Having achieved commercial success with Crime of the Century (1974), the pressure was on for Supertramp to deliver a followup, and the record company pushed them to begin work as soon as the touring for Crime of the Century was finished. While touring the west coast of North America, Supertramp unintentionally gained extra time: Hodgson injured his hand, forcing the band to cancel the rest of the tour and leaving them with nothing better to do than work on the album. Despite this, the band still didn't have time to rehearse for the album, and much like Indelibly Stamped (1971), songwriters Rick Davies and Roger Hodgson had no vision for a completed album worked out. Furthermore, the band's busy touring schedule had left no time for writing songs, and so they entered A&M's Los Angeles recording studios with only leftover songs from Crime of the Century (or even earlier) for material. Due to shortage of material, production had to be halted at one point so that Davies and Hodgson could write two new songs, one of which was "Ain't Nobody But Me".

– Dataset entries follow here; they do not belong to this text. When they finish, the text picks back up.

(* ===== verification/HierMsg.v ===== *)
(** Messages of the tag directory to a last-level cache: an invalidation, a flush
    or a write-back request is answered exactly when the line is there, and
    lowers the block in the whole hierarchy below. *)
From stdpp Require Import base numbers list gmap strings.
From Stdlib Require Import ZArith Lia Bool.
From S2P Require Import Prelude Utils CacheBlock CacheBase Replacement CacheSet Cache Queues DirectoryCntlr SwLlc Hierarchy HierView HierLower HierInsert.
Open Scope Z_scope.

Section msg.
Context {P : Type} `{AlwaysReplaces P} `{!EnvFrame P}.
Implicit Types h : Hier P.

(** A step that changes no line. *)
Definition quiet_step h h' : Prop := same h h' /\ hwf h' /\ keeps_evicting h h' /\ keeps_lines h h'.

Lemma quiet_refl h : hwf h -> quiet_step h h.
Proof. intros Hw. by split. Qed.

Lemma copy_out_ok h id c a (out : bool) written sib s :
  hwf h -> h_cntlrs h !! id = Some c -> address a -> a mod h_block h = 0 ->
  lines h (m_master c) (block h a) = Some s ->
  exists written' sib' h', copy_out id a out written sib h = Ok (written', sib', h') /\
    (out = true -> is_Some written') /\ quiet_step h h'.
Proof.
  intros Hwf Hc Ha Hal Hs. unfold copy_out. destruct out; [|exists written, sib, h; split_and!; [done..|by apply quiet_refl]].
  destruct (retrieve_ok h id c a false s Hwf Hc Ha Hal Hs) as (d & h' & E & R). rewrite E. cbn.
  eexists _, _, h'. split; [done|]. by split.
Qed.

(** The last level can write a modified line back only to a buffer. *)
Lemma llc_write_back h id c a (out hit : bool) b :
  hwf h -> h_cntlrs h !! id = Some c -> plain c -> m_next_cache_cntlr c = None -> address a -> a mod h_block h = 0 ->
  lines h (m_master c) (block h a) = Some (m_cstate b) -> line_state (m_cstate b) ->
  (out = false -> m_cstate b <> CacheState.MODIFIED) ->
  exists written sib h' s, (if bool_decide (m_cstate b = CacheState.MODIFIED) then
       let! (written, is_writeback, h) := write_back id c a out h in
       let! h := update_block id a (setCState CacheState.SHARED) h in
       Ok (written, hit || is_writeback, h)
     else Ok (None, hit, h)) = Ok (written, sib, h') /\
    same h h' /\ hwf h' /\ keeps_evicting h h' /\ set_line (m_master c) (block h a) (Some s) h h' /\
    s <> CacheState.MODIFIED /\ s <> CacheState.INVALID.
Proof.
  intros Hwf Hc (_ & _ & _ & Hwt) Hn Ha Hal Hs Hok Hout. case_bool_decide as HM.
  - destruct out; [|by destruct (Hout eq_refl)]. unfold write_back. rewrite Hwt, Hn. cbn [rguard rbind].
    destruct (retrieve_ok h id c a false _ Hwf Hc Ha Hal Hs) as (d & h1 & E1 & Hs1 & Hw1 & He1 & Hk1). rewrite E1. cbn [rbind].
    assert (Hbk : block h1 a = block h a) by (unfold block; by rewrite (same_block _ _ Hs1)).
    destruct (setCacheState_ok h1 id c a (m_cstate b) CacheState.SHARED) as (h2 & E2 & Hs2 & Hw2 & He2 & Hl2);
      [done|by rewrite (same_cntlrs _ _ Hs1)|done|by rewrite Hbk, Hk1|].
    unfold setCacheState in E2. rewrite E2. cbn [rbind]. eexists _, _, h2, CacheState.SHARED.
    split; [done|]. split; [by etrans|]. split; [done|]. split; [intros x; by rewrite He2, He1|].
    split; [|done]. rewrite Hbk in Hl2. intros x t. by rewrite Hl2, Hk1.
  - eexists _, _, h, (m_cstate b). split; [done|]. split_and!; try done; [|by intros E; rewrite E in Hok].
    intros x t. case_decide as Hd; [|done]. by destruct Hd as [-> ->].
Qed.

(** What a request of the directory does to the last level's own line. *)
Lemma llc_self h id c a new (out hit : bool) :
  hwf h -> states_ok h -> h_cntlrs h !! id = Some c -> plain c -> m_next_cache_cntlr c = None ->
  address a -> a mod h_block h = 0 -> lowering new ->
  (out = false -> lines h (m_master c) (block h a) <> Some CacheState.MODIFIED) ->
  (out = true -> is_Some (lines h (m_master c) (block h a))) ->
  exists written sib h', update_self id c a new out hit h = Ok (written, sib, h') /\
    (out = true -> is_Some written) /\ same h h' /\ hwf h' /\ keeps_evicting h h' /\
    lowered h h' (eq (m_master c)) (block h a) new.
Proof.
  intros Hwf Hok Hc Hp Hn Ha Hal Hnew Hmod Hthere. unfold update_self.
  destruct (info_ok h id c a Hwf Hc Ha) as (info & Ei & Hi). rewrite Ei. cbn [rbind].
  destruct info as [b|]; cbn in Hi; symmetry in Hi.
  2: { exists None, hit, h. split; [done|]. split; [intros E; destruct (Hthere E) as [? ?]; congruence|].
       split_and!; try done. by apply absent_lowered. }
  destruct (bool_decide (new = m_cstate b) && out) eqn:Eq.
  { apply andb_prop in Eq as [Eq%bool_decide_eq_true ->].
    destruct (retrieve_ok h id c a false _ Hwf Hc Ha Hal Hi) as (d & h' & E & Hs & Hw & He & Hk). rewrite E. cbn.
    eexists _, _, h'. split; [done|]. split; [done|]. split_and!; try done. apply lowered_set.
    assert (E' : low new (lines h (m_master c) (block h a)) = lines h (m_master c) (block h a)).
    { rewrite Hi. pose proof (Hok _ _ _ Hi) as Hst. rewrite <- Eq in *. destruct Hnew as [-> | ->]; done. }
    rewrite E'. intros x t. rewrite Hk. case_decide as Hd; [|done]. by destruct Hd as [-> ->]. }
  destruct (llc_write_back h id c a out hit b) as (written & sib & h1 & s & E1 & Hs1 & Hw1 & He1 & Hl1 & HnM & HnI); try done.
  { by eapply Hok. }
  { intros E HM. apply (Hmod E). by rewrite Hi, HM. }
  unfold change_state. rewrite E1. cbn [rbind].
  assert (Hbk : block h1 a = block h a) by (unfold block; by rewrite (same_block _ _ Hs1)).
  assert (Hc1 : h_cntlrs h1 !! id = Some c) by (by rewrite (same_cntlrs _ _ Hs1)).
  assert (Hst : lines h1 (m_master c) (block h1 a) = Some s) by (by rewrite Hbk, Hl1, decide_True).
  destruct (copy_out_ok h1 id c a out written sib s Hw1 Hc1 Ha) as (written' & sib' & h2 & E2 & Hwr & Hs2 & Hw2 & He2 & Hk2);
    [by rewrite (same_block _ _ Hs1)|done|].
  assert (Hc2 : h_cntlrs h2 !! id = Some c) by (by rewrite (same_cntlrs _ _ Hs2)).
  assert (Hbk2 : block h2 a = block h a) by (unfold block; by rewrite (same_block _ _ Hs2), (same_block _ _ Hs1)).
  assert (Hst2 : lines h2 (m_master c) (block h2 a) = Some s) by (rewrite Hbk2, Hk2, <- Hbk; done).
  assert (Hl2 : set_line (m_master c) (block h a) (Some s) h h2) by (intros x t; by rewrite Hk2).
  pose proof Hp as (_ & _ & Hcoh & _). destruct Hnew as [-> | ->]; rewrite E2; cbn [rbind].
  - rewrite Hcoh. destruct (invalidate_ok h2 id c a s) as (h3 & E3 & Hs3 & Hw3 & He3 & Hl3); try done.
    rewrite E3. cbn. eexists _, _, h3. split; [done|]. split; [done|]. split; [by do 2 etrans|]. split; [done|].
    split; [intros x; by rewrite He3, He2, He1|]. apply lowered_set. rewrite Hbk2 in Hl3. by eapply set_line_trans.
  - destruct (setCacheState_ok h2 id c a s CacheState.SHARED) as (h3 & E3 & Hs3 & Hw3 & He3 & Hl3); try done.
    unfold setCacheState in E3. rewrite E3. cbn. eexists _, _, h3. split; [done|]. split; [done|]. split; [by do 2 etrans|].
    split; [done|]. split; [intros x; by rewrite He3, He2, He1|]. apply lowered_set. rewrite Hi. rewrite Hbk2 in Hl3.
    by eapply set_line_trans.
Qed.

(** A state transition in a last-level cache and everything below it. *)
Lemma last_level_lowers h id c a new (out : bool) :
  hwf h -> topo h -> states_ok h -> ordered h -> h_cntlrs h !! id = Some c -> m_next_cache_cntlr c = None ->
  address a -> a mod h_block h = 0 -> lowering new ->
  (out = false -> lines h (m_master c) (block h a) <> Some CacheState.MODIFIED) ->
  (out = true -> is_Some (lines h (m_master c) (block h a))) ->
  exists written sib h', updateCacheBlock (depth h) id a new out h = Ok (written, sib, h') /\
    (out = true -> is_Some written) /\ lower_post (m_master c) a new h h'.
Proof.
  intros Hwf Ht Hok Ho Hc Hn Ha Hal Hnew Hmod Hthere.
  destruct (returns_inv _ _ (updateCacheBlock_step (length (h_cntlrs h)) id c a new out h
    (updateCacheBlock_lowers _) Hwf Ht Hok Hc Ha Hal Hnew
    ltac:(pose proof (t_range _ Ht _ _ Hc); lia) (ordered_sub _ _ _ Ho)
    ltac:(intros hit h1 Hs1 Hw1 Hok1 He1 Hsame;
      assert (Hbk : block h1 a = block h a) by (unfold block; by rewrite (same_block _ _ Hs1));
      rewrite <- Hbk; apply llc_self; rewrite ?(same_cntlrs _ _ Hs1), ?(same_block _ _ Hs1), ?Hbk, ?Hsame; try done;
      by apply (t_plain _ Ht _ _ Hc)))) as ([[written sib] h'] & E & Hwr & Hpost).
  by exists written, sib, h'.
Qed.

(** ** Requests *)
Definition lowered_to (t : msg_t) : CacheState.cstate_t :=
  match t with WB_REQ => CacheState.SHARED | _ => CacheState.INVALID end.
Definition reply_to (t : msg_t) : msg_t :=
  match t with INV_REQ => INV_REP | FLUSH_REQ => FLUSH_REP | _ => WB_REP end.

Lemma present_state h m t : states_ok h ->
  bool_decide (default CacheState.INVALID (lines h m t) <> CacheState.INVALID) = bool_decide (is_Some (lines h m t)).
Proof.
  intros Hok. destruct (lines h m t) as [s|] eqn:E; cbn.
  - rewrite !bool_decide_eq_true_2; [done|first [by eexists|intros ->; by apply Hok in E]..].
  - rewrite !bool_decide_eq_false_2; [done|first [by intros [? [=]]|by intros Hx; apply Hx]..].
Qed.

Lemma absent_below_lowered h m t new : ordered h -> lines h m t = None -> lowered h h (below h m) t new.
Proof.
  intros Ho Hm. split; [by left|]. intros x Hx. assert (E : lines h x t = None); [|rewrite E; by destruct new].
  induction Hx as [|m p x Hp Hx IH]; [done|]. apply IH.
  pose proof (Ho m p t Hp) as Hr. rewrite Hm in Hr. cbn in Hr. destruct (lines h p t) as [[]|]; cbn in Hr; try lia; done.
Qed.

(** The three requests, in one statement. *)
Lemma directory_request h id c sender t a req buf w :
  hwf h -> topo h -> states_ok h -> ordered h -> h_cntlrs h !! id = Some c -> m_next_cache_cntlr c = None ->
  address a -> a mod h_block h = 0 -> t = INV_REQ \/ t = FLUSH_REQ \/ t = WB_REQ ->
  (t = INV_REQ -> lines h (m_master c) (block h a) <> Some CacheState.MODIFIED) ->
  (t = WB_REQ -> lines h (m_master c) (block h a) <> Some CacheState.SHARED_UPGRADING) ->
  exists d h', handleMsgFromDramDirectory id sender (mkMsg t req a buf w) h = Ok h' /\
    h_sent h' = h_sent h ++ (if bool_decide (is_Some (lines h (m_master c) (block h a)))
                             then [mkDirMsg (reply_to t) req sender a d] else []) /\
    (t <> INV_REQ -> is_Some (lines h (m_master c) (block h a)) -> is_Some d) /\
    lowered h h' (below h (m_master c)) (block h a) (lowered_to t).
Proof.
  intros Hwf Ht Hok Ho Hc Hn Ha Hal Htype Hinv Hwb. destruct (hwf_get _ _ _ Hwf Hc) as [M HM].
  set (line := lines h (m_master c) (block h a)) in *.
  assert (Hlow : lowering (lowered_to t)) by (destruct Htype as [->|[-> | ->]]; [by left..|by right]).
  assert (Hupd : forall out, (out = false -> t = INV_REQ) -> is_Some line ->
    exists written sib h', updateCacheBlock (depth h) id a (lowered_to t) out h = Ok (written, sib, h') /\
      (out = true -> is_Some written) /\ lower_post (m_master c) a (lowered_to t) h h').
  { intros out Hout Hl. apply last_level_lowers; try done. intros E. by apply Hinv, Hout. }
  unfold handleMsgFromDramDirectory. rewrite (master_ok _ _ _ _ Hc HM). cbn [rbind getMsgType getAddress getRequester].
  assert (Hrep : is_reply t = false) by (by destruct Htype as [->|[-> | ->]]). rewrite Hrep. cbn [rbind].
  destruct (decide (is_Some line)) as [Hl|Hl].
  - rewrite (bool_decide_eq_true_2 _ Hl). destruct Htype as [->|[-> | ->]]; cbn [lowered_to reply_to] in *.
    + destruct (Hupd false) as (d & sib & h' & E & _ & Hs & _ & _ & _ & Hlo); [done..|].
      unfold processInvReqFromDramDirectory. cbn [getAddress getRequester]. rewrite (state_ok h id c) by done. cbn [rbind].
      rewrite present_state, (bool_decide_eq_true_2 _ Hl) by done. rewrite E. cbn [rbind].
      eexists None, _. split; [done|]. cbn. rewrite (same_sent _ _ Hs). by split_and!.
    + destruct (Hupd true) as (d & sib & h' & E & Hd & Hs & _ & _ & _ & Hlo); [done..|].
      unfold processFlushReqFromDramDirectory. cbn [getAddress getRequester]. rewrite (state_ok h id c) by done. cbn [rbind].
      rewrite present_state, (bool_decide_eq_true_2 _ Hl) by done. rewrite E. cbn [rbind].
      eexists d, _. split; [done|]. cbn. rewrite (same_sent _ _ Hs). split_and!; try done. intros _ _. by apply Hd.
    + destruct (Hupd true) as (d & sib & h' & E & Hd & Hs & _ & _ & _ & Hlo); [done..|].
      unfold processWbReqFromDramDirectory. cbn [getAddress getRequester]. rewrite (state_ok h id c) by done. cbn [rbind].
      rewrite present_state, (bool_decide_eq_true_2 _ Hl) by done.
      rewrite bool_decide_eq_true_2; [rewrite E; cbn [rbind]|].
      * eexists d, _. split; [done|]. cbn. rewrite (same_sent _ _ Hs). split_and!; try done. intros _ _. by apply Hd.
      * fold line. destruct line as [s|]; [|by destruct Hl]. cbn. intros ->. by apply Hwb.
  - rewrite (bool_decide_eq_false_2 _ Hl), app_nil_r. exists None, h.
    assert (Hno : (if bool_decide (default CacheState.INVALID line <> CacheState.INVALID) then false else true) = true).
    { unfold line. rewrite present_state by done. fold line. by rewrite bool_decide_eq_false_2. }
    destruct (bool_decide (default CacheState.INVALID line <> CacheState.INVALID)) eqn:Ed; [done|].
    split; [|split; [done|split; [done|apply absent_below_lowered; [done|by apply eq_None_not_Some]]]].
    destruct Htype as [->|[-> | ->]];
      unfold processInvReqFromDramDirectory, processFlushReqFromDramDirectory, processWbReqFromDramDirectory;
      cbn [getAddress getRequester]; rewrite (state_ok h id c) by done; cbn [rbind]; fold line; by rewrite Ed.
Qed.

(** ** A transition of a block nobody has *)
Lemma absent_update fuel : forall h id c a new (out : bool),
  hwf h -> topo h -> ordered h -> h_cntlrs h !! id = Some c -> address a -> proper_cstate new = true ->
  (Z.to_nat (m_mem_component c) - 2 < fuel)%nat -> lines h (m_master c) (block h a) = None ->
  updateCacheBlock fuel id a new out h = if out then Err LogError else Ok (None, false, h).
Proof.
  induction fuel as [|fuel IH]; intros h id c a new out Hwf Ht Ho Hc Ha Hnew Hf Hnone; [lia|].
  destruct (hwf_get _ _ _ Hwf Hc) as [M HM].
  assert (HMp : m_prev_cache_cntlrs M = prevs h (m_master c)) by (unfold prevs; by rewrite HM).
  cbn [updateCacheBlock]. rewrite Hnew. cbn [rguard rbind]. unfold cntlr at 1. rewrite Hc. cbn [of_option rbind].
  rewrite (master_ok _ _ _ _ Hc HM). cbn [rbind]. rewrite HMp.
  assert (Hprev : forall l, (forall p, p ∈ l -> p ∈ prevs h (m_master c)) ->
    each_prev (fun p h => let! (_, hit, h) := updateCacheBlock fuel p a new false h in Ok (hit, h)) l false h = Ok (false, h)).
  { induction l as [|p l IHl]; intros Hl; [done|]. cbn [each_prev].
    assert (Hp : p ∈ prevs h (m_master c)) by (apply Hl; by left).
    destruct (t_prev _ Ht _ _ Hp) as (pc & n & nc & Hpc & Hpm & _).
    rewrite (IH h p pc a new false); try done; [|pose proof (level_prev h _ _ Ht Hp) as Hlt;
      rewrite (level_master h id c) in Hlt by done; unfold level in Hlt; rewrite Hpc in Hlt;
      pose proof (t_range _ Ht p pc Hpc); lia|].
    - cbn [rbind orb]. apply IHl. intros q Hq. apply Hl. by right.
    - rewrite Hpm. pose proof (Ho _ _ (block h a) Hp) as Hr. rewrite Hnone in Hr. cbn in Hr.
      destruct (lines h p (block h a)) as [[]|]; cbn in Hr; try lia; done. }
  rewrite Hprev by done. cbn [rbind]. unfold update_self.
  destruct (info_ok h id c a Hwf Hc Ha) as (info & Ei & Hi). rewrite Ei. cbn [rbind]. rewrite Hnone in Hi.
  destruct info; [done|]. cbn [rbind]. rewrite (state_ok h id c), Hnone by done. cbn. by destruct out.
Qed.
End msg.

Both the title and the concept of the cover were conceived by Davies, as John Helliwell recounted: "It was Rick that came up with the name Crisis? What Crisis? and one day, when we were sitting around Scorpio Studio, he came in with this sketch of a guy in a deck chair under an umbrella with all this chaos going on around him." "Crisis? What Crisis?" is a line in the film The Day of the Jackal (1973). Artist Paul Wakefield returned after his work in Crime of the Century, photographing the backgrounds at the Welsh mining valleys, which were later composited with a model shot in the studio afterwards.